- **WORK ORDER**: When you reach the line containing "conv_V : Torch.Conv1d" in the records below, start copying exactly, and stop once you have copied the line containing "#[global] Instance SelfAttention_forward".

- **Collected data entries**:
+ + + +

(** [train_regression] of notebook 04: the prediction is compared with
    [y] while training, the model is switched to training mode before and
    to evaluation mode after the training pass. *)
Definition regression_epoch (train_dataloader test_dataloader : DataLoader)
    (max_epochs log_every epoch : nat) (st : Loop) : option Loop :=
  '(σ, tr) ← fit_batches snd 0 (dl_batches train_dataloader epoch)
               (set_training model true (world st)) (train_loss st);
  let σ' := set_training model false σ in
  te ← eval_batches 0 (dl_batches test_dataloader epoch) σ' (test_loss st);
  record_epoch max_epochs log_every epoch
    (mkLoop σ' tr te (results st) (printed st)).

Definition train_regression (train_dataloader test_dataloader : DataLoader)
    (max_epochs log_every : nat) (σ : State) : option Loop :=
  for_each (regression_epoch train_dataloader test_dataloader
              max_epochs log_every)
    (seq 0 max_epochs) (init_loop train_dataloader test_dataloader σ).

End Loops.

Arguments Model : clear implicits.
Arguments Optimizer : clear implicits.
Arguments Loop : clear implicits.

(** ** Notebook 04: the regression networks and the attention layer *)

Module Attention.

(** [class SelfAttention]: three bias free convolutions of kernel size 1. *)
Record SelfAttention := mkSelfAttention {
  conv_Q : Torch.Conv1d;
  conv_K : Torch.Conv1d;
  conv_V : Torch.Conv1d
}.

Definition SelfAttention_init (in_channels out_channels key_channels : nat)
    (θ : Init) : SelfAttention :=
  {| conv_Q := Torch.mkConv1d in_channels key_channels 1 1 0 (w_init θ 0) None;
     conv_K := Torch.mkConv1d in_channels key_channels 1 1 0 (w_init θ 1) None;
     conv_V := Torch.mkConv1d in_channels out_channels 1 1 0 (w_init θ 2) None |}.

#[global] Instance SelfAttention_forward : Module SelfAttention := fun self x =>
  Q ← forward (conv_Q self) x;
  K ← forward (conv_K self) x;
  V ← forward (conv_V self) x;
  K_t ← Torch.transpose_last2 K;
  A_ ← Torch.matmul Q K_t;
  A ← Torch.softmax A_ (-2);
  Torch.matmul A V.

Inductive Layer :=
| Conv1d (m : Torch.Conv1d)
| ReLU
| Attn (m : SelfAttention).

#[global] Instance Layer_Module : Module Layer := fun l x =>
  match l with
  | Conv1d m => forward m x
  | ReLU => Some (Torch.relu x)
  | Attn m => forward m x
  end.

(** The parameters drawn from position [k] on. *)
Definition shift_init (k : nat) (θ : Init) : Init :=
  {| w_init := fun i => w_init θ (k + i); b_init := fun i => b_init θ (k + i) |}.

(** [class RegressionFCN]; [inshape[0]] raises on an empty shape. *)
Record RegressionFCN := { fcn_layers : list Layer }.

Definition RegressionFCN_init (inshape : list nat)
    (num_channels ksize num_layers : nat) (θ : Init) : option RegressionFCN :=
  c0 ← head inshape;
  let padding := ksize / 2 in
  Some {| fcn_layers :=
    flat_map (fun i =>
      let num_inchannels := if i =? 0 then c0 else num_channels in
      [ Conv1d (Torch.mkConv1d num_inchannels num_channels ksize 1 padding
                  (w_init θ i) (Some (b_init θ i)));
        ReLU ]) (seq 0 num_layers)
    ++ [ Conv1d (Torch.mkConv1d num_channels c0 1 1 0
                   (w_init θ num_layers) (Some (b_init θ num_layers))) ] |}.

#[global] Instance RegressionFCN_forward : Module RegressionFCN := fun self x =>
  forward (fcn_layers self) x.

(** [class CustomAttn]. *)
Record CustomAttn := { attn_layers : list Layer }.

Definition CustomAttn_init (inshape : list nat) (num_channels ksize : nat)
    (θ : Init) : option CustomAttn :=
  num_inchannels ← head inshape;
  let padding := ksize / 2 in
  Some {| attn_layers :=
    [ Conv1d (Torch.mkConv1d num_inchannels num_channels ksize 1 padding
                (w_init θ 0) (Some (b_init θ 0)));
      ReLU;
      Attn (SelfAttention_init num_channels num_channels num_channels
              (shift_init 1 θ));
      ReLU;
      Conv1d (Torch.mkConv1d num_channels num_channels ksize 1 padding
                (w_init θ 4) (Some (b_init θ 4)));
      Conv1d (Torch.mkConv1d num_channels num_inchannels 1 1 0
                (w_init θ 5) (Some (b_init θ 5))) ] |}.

+ + + +

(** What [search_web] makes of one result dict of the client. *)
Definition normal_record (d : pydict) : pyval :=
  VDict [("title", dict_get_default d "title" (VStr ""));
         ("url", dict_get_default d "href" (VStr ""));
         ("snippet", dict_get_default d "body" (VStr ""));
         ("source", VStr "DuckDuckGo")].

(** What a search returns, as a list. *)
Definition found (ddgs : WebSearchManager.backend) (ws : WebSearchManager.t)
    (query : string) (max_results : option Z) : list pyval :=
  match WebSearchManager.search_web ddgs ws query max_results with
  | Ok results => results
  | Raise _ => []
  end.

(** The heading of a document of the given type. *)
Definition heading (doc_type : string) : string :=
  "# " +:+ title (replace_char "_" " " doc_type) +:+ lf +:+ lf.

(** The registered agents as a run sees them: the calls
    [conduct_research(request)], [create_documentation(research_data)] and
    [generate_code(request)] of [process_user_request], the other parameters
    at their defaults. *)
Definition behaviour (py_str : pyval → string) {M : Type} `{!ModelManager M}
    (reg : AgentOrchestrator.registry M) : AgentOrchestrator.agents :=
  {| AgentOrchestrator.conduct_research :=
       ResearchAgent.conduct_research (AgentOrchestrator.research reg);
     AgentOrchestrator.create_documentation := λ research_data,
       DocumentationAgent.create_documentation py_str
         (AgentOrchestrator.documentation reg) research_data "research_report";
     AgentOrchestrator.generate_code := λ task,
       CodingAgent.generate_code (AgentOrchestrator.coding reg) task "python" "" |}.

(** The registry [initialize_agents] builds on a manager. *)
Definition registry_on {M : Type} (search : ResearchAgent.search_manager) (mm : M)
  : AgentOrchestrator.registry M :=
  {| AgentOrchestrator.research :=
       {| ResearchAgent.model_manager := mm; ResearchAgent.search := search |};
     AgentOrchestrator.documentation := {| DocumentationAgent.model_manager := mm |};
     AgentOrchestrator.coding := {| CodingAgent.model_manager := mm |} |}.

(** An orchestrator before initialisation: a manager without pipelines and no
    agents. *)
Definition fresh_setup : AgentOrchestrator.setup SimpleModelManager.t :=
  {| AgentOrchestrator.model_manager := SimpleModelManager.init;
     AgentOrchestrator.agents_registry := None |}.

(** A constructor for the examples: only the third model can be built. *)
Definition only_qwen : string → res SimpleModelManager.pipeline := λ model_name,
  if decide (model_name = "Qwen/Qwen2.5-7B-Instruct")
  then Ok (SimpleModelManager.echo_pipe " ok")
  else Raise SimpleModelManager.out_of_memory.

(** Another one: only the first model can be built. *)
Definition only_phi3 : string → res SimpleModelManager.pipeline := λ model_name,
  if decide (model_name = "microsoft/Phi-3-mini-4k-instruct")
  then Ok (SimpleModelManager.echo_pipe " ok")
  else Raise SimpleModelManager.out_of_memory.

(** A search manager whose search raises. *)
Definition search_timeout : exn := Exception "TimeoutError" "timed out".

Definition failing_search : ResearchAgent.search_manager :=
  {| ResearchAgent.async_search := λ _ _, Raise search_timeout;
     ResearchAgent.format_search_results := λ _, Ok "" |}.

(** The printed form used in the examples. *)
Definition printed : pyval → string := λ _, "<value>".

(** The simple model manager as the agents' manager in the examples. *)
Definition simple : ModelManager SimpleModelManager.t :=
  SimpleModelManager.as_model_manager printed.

+ + + +

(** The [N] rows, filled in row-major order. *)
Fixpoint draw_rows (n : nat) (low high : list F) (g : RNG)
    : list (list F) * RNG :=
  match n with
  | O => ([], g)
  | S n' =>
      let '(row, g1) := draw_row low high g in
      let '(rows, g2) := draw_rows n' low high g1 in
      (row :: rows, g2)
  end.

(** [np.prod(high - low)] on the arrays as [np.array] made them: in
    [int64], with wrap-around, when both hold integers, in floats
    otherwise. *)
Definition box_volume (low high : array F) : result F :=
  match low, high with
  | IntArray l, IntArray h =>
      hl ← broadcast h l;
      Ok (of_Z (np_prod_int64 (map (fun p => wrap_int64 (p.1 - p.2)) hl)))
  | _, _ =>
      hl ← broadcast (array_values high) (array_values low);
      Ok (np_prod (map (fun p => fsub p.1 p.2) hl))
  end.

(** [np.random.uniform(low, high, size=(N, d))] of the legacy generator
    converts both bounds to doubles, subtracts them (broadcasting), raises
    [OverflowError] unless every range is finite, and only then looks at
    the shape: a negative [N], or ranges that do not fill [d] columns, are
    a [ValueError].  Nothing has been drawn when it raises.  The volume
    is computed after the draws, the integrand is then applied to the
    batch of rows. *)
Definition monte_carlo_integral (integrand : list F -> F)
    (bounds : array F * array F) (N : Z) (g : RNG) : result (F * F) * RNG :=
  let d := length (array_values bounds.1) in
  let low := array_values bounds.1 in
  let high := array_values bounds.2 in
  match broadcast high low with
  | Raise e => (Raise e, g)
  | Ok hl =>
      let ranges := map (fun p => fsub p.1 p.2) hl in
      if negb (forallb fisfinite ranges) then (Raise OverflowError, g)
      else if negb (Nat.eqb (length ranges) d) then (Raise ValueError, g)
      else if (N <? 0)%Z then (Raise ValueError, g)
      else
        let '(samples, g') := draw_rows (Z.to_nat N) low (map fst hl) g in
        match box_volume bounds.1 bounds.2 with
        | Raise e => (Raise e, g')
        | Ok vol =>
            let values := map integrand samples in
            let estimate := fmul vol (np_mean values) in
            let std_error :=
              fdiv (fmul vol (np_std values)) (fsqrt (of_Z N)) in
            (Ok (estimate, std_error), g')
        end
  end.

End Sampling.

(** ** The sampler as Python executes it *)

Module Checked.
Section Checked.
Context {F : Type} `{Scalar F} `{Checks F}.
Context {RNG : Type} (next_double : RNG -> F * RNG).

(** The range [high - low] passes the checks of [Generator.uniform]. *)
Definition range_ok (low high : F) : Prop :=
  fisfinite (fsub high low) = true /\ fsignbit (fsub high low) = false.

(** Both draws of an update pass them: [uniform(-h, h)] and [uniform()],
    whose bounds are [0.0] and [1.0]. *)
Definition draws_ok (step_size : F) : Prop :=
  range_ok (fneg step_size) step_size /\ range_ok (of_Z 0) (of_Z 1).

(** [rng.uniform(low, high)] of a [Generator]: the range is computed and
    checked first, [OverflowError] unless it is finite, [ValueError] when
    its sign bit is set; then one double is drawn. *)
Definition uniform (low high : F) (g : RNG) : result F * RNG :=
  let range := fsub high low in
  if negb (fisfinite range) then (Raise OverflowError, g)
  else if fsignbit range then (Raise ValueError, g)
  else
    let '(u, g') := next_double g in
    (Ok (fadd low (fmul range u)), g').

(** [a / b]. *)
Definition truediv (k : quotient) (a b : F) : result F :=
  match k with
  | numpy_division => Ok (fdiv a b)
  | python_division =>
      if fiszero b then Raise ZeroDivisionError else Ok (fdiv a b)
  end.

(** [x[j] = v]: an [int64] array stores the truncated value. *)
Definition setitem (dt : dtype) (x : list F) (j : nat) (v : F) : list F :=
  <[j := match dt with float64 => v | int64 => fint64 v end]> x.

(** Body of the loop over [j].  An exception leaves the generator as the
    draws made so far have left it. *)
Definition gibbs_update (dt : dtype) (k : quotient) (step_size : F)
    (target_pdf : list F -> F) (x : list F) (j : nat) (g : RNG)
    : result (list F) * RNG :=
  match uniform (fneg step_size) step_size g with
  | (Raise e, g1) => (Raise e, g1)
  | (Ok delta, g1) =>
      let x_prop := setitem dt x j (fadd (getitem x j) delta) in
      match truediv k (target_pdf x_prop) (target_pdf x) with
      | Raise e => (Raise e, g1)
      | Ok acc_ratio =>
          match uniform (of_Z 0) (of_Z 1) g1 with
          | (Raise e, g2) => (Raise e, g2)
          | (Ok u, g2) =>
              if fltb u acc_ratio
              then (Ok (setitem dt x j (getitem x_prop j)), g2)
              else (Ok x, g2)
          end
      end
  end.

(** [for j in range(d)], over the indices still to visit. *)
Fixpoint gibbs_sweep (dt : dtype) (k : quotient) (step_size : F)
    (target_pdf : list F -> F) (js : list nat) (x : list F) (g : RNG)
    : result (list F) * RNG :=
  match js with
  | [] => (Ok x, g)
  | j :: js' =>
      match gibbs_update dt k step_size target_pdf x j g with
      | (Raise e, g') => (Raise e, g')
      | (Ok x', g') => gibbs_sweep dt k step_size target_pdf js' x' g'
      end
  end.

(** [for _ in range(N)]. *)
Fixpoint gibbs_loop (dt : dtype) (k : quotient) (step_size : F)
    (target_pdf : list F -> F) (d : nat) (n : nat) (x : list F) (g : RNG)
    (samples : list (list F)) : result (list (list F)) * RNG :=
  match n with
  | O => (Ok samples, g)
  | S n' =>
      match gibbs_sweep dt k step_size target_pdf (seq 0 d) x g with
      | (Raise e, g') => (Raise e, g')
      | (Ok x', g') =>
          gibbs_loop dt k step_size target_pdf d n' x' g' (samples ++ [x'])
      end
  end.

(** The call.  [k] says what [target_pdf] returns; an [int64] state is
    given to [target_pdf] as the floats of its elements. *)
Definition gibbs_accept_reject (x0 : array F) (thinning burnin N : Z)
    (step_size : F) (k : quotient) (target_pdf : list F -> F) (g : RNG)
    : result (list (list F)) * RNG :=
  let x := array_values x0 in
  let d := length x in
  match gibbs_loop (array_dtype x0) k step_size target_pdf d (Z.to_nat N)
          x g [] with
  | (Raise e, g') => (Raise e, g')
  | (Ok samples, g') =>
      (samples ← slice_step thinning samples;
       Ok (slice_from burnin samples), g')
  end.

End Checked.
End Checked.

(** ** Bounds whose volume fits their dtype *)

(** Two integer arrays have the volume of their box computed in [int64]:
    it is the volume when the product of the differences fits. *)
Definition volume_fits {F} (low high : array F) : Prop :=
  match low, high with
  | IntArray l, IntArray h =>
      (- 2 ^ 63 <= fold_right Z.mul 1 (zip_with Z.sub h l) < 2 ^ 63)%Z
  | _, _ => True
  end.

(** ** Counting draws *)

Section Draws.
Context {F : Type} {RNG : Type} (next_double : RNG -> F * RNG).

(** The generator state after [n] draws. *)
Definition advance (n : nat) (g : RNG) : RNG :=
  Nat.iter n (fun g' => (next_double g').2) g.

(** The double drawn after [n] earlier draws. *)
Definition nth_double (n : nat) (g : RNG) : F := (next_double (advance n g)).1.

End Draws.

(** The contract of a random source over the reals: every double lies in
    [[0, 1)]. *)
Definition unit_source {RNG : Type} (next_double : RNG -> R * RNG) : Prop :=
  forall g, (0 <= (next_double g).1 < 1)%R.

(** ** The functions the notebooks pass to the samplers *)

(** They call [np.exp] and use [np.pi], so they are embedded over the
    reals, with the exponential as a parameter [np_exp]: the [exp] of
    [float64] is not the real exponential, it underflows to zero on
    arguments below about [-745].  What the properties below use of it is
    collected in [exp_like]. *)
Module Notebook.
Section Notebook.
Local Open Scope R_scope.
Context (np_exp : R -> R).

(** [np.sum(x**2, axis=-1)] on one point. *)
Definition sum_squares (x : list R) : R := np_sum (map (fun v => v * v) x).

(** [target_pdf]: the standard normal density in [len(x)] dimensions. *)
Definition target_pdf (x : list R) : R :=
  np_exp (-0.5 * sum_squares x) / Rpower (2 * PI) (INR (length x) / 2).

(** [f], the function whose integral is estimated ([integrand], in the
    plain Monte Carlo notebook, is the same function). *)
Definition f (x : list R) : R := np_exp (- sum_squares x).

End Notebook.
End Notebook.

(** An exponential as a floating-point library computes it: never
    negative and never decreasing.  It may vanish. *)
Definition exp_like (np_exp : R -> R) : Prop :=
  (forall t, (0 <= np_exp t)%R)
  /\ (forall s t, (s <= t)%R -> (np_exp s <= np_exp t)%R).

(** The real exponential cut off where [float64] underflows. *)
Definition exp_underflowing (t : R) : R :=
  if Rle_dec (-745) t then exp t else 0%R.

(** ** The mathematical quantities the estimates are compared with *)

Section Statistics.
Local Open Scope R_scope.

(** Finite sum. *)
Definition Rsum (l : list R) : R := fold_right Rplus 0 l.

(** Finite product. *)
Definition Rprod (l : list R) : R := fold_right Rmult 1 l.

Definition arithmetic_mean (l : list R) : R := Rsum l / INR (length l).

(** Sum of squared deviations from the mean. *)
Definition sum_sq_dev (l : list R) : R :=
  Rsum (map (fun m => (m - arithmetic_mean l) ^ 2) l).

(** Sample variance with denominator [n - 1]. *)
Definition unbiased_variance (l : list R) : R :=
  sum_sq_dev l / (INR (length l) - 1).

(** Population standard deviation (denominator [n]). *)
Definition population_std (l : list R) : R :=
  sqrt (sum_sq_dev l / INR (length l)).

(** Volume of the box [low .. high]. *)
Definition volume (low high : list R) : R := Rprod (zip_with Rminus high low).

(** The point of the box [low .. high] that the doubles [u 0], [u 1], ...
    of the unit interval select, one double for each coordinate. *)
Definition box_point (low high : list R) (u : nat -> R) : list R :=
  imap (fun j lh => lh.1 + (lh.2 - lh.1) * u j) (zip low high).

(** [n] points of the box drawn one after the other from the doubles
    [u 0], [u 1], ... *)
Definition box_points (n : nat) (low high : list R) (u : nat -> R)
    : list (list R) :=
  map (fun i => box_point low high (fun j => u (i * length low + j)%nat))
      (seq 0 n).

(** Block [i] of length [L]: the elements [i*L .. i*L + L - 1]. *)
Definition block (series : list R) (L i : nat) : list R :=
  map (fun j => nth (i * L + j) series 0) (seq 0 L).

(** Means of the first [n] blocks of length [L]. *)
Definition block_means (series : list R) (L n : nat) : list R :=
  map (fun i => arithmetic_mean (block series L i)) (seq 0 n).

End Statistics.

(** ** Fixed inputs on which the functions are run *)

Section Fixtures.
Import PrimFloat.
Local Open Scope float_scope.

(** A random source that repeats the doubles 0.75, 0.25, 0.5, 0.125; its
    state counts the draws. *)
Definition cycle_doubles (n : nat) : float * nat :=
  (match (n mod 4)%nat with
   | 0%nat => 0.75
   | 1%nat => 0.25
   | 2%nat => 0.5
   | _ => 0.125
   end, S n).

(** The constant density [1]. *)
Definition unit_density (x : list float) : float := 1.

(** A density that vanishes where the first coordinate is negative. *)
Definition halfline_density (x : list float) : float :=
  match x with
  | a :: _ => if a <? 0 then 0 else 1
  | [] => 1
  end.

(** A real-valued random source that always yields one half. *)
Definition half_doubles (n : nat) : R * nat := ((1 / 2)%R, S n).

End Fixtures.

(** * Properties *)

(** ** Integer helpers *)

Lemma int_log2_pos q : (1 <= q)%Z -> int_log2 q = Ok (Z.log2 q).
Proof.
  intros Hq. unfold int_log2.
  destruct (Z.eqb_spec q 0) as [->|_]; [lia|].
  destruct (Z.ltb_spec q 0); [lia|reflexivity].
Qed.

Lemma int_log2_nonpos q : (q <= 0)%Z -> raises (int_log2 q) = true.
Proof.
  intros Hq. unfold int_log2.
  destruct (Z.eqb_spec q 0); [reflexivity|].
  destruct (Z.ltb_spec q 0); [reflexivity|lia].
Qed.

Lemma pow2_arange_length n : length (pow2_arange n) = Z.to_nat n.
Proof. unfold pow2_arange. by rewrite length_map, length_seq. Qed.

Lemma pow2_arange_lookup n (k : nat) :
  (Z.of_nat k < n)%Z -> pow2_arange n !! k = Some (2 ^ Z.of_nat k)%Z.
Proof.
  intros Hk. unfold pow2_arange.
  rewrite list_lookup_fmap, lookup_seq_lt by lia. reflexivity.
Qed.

+ + + +

- **SOLUTION**:
  conv_V : Torch.Conv1d
}.

Definition SelfAttention_init (in_channels out_channels key_channels : nat)
    (θ : Init) : SelfAttention :=
  {| conv_Q := Torch.mkConv1d in_channels key_channels 1 1 0 (w_init θ 0) None;
     conv_K := Torch.mkConv1d in_channels key_channels 1 1 0 (w_init θ 1) None;
     conv_V := Torch.mkConv1d in_channels out_channels 1 1 0 (w_init θ 2) None |}.

#[global] Instance SelfAttention_forward : Module SelfAttention := fun self x =>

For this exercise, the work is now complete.